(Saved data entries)

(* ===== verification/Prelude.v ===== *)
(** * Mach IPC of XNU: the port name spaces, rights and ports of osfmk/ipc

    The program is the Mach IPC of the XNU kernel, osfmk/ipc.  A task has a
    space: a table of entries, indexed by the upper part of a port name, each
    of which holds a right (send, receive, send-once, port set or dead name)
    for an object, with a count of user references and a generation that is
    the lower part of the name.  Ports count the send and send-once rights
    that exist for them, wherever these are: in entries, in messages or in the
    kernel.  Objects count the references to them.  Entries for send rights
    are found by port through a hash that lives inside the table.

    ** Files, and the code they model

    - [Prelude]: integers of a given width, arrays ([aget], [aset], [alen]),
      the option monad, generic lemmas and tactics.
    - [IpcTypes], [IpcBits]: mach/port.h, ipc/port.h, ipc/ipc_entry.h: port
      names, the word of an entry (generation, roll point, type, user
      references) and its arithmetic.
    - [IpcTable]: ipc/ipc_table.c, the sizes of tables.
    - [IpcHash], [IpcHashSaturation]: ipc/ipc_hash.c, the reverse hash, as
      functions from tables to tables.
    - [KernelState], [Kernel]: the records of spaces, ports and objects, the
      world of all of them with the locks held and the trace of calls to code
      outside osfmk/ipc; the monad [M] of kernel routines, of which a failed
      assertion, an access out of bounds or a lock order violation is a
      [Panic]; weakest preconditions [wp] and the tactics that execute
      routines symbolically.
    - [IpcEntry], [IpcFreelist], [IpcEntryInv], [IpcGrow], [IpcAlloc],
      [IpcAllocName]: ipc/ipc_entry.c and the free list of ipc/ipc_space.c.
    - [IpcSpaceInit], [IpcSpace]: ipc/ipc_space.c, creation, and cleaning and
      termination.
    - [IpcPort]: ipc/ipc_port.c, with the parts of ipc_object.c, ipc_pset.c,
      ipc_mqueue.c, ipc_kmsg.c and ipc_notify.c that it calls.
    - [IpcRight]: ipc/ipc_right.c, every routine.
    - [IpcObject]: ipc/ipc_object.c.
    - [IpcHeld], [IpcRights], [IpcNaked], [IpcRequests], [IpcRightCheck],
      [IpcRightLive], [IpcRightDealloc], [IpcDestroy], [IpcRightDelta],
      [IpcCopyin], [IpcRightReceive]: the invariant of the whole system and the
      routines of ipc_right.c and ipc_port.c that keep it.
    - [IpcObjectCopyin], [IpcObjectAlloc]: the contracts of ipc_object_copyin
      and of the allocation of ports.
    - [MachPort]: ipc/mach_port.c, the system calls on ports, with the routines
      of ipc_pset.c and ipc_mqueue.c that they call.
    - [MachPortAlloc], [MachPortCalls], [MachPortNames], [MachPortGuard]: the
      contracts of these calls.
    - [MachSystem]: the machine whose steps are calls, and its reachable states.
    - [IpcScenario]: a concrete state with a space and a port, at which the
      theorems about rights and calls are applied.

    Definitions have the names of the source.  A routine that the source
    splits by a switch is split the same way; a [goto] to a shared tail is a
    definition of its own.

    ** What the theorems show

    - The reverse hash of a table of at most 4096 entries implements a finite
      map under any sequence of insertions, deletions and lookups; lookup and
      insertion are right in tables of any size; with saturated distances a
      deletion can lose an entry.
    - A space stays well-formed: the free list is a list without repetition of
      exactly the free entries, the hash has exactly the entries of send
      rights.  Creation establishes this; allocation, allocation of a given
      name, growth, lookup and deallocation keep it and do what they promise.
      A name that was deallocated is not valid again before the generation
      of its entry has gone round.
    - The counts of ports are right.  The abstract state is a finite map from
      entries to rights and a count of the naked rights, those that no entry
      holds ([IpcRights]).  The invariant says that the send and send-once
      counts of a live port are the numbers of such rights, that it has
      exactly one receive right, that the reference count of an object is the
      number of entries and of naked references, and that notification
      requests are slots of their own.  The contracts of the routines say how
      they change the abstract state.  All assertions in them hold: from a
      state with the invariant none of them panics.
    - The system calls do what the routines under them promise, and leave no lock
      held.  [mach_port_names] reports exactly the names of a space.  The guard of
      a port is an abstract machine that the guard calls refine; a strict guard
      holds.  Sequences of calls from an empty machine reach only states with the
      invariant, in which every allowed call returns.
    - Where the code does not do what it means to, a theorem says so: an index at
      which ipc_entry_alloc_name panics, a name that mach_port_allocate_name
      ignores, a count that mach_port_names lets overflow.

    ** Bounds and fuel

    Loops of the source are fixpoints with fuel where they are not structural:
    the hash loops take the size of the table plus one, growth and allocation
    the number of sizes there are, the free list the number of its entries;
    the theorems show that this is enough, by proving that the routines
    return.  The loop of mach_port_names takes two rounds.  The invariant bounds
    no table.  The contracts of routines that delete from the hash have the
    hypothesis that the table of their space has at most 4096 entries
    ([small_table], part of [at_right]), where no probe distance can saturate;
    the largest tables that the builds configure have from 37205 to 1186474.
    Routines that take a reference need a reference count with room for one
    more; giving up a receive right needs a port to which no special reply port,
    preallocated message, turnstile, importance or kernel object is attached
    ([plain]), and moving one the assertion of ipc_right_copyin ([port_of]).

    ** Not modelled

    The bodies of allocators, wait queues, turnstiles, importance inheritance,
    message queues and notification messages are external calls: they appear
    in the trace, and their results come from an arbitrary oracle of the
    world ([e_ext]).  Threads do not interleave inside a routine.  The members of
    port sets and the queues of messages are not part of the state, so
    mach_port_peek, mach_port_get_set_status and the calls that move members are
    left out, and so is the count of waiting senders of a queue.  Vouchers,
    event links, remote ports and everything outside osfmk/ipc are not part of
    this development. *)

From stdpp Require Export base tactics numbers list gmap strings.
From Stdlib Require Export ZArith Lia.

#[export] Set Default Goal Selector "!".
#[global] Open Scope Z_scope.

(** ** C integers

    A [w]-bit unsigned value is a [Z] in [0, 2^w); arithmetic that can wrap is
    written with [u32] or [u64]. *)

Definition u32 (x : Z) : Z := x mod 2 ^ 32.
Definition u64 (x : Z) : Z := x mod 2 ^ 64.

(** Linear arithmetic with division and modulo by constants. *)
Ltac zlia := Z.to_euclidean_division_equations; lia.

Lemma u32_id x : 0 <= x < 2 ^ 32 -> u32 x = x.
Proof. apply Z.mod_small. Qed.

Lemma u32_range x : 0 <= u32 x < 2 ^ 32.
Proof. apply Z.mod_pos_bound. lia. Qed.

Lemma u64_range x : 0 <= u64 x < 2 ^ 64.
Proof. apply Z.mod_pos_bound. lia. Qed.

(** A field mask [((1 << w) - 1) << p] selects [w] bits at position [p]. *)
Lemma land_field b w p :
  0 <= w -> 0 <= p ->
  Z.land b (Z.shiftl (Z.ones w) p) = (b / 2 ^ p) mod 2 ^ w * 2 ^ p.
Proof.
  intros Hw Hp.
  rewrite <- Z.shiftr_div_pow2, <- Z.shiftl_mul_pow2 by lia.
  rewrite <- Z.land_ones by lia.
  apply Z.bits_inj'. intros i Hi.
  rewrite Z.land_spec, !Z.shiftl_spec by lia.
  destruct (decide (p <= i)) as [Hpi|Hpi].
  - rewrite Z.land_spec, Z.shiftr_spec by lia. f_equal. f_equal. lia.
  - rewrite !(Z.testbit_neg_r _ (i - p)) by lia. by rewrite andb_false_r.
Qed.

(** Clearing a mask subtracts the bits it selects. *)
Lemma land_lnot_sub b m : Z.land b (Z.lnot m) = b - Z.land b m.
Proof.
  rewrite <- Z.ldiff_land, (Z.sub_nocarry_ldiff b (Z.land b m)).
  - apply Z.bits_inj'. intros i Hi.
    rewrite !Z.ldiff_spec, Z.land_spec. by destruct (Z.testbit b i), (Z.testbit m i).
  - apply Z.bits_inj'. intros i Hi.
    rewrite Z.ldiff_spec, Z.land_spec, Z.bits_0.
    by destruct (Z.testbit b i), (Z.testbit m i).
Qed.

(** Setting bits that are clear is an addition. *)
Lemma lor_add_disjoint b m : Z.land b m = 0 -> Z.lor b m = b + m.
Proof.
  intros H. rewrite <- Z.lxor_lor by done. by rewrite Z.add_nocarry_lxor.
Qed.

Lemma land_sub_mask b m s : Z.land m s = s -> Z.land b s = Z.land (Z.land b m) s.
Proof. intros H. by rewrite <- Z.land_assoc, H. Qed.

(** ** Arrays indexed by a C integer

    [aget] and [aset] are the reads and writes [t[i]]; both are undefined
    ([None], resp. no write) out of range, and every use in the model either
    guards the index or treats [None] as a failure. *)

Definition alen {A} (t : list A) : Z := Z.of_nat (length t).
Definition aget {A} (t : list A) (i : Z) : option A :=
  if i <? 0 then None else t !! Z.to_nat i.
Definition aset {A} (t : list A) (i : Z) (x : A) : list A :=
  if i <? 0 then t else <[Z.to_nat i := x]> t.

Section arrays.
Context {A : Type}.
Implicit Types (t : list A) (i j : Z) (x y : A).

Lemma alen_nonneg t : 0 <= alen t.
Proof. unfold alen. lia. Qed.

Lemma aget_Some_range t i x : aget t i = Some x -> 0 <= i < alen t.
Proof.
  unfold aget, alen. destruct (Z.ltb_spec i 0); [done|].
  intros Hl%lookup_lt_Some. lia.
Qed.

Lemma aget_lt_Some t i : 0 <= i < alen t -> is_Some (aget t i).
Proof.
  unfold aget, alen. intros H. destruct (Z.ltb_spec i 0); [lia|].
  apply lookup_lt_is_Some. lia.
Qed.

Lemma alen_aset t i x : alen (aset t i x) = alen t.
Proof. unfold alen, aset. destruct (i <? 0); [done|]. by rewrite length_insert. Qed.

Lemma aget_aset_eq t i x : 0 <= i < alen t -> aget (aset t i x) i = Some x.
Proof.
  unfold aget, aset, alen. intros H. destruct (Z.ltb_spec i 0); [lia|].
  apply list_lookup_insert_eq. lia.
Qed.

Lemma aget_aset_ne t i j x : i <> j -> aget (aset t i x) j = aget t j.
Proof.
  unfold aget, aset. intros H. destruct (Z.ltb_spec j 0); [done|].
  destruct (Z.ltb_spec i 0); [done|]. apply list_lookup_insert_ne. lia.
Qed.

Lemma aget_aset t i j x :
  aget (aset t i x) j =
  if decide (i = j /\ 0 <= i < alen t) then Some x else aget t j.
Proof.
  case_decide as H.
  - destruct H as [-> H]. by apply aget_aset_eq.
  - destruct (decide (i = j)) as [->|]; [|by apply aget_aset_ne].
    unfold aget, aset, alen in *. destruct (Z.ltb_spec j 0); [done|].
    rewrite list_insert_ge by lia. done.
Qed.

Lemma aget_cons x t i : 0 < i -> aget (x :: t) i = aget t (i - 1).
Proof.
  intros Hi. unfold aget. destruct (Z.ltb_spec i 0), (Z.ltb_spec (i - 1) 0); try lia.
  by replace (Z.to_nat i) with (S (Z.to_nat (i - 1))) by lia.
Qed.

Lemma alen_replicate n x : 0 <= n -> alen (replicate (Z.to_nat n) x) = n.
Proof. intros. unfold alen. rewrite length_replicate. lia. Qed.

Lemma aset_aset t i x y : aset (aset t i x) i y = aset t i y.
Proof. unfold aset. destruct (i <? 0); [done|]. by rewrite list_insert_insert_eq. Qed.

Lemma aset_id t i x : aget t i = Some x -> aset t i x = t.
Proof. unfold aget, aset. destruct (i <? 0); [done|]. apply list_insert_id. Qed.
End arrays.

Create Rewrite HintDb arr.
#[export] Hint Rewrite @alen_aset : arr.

* TASK ITEM:
When a line contains the string "done", copy it from the records.

* RESULT FOR THIS TASK:
  intros H. rewrite <- Z.lxor_lor by done. by rewrite Z.add_nocarry_lxor.
  unfold aget, alen. destruct (Z.ltb_spec i 0); [done|].
Proof. unfold alen, aset. destruct (i <? 0); [done|]. by rewrite length_insert. Qed.
  unfold aget, aset. intros H. destruct (Z.ltb_spec j 0); [done|].
  destruct (Z.ltb_spec i 0); [done|]. apply list_lookup_insert_ne. lia.
    unfold aget, aset, alen in *. destruct (Z.ltb_spec j 0); [done|].
    rewrite list_insert_ge by lia. done.
Proof. unfold aset. destruct (i <? 0); [done|]. by rewrite list_insert_insert_eq. Qed.
Proof. unfold aget, aset. destruct (i <? 0); [done|]. apply list_insert_id. Qed.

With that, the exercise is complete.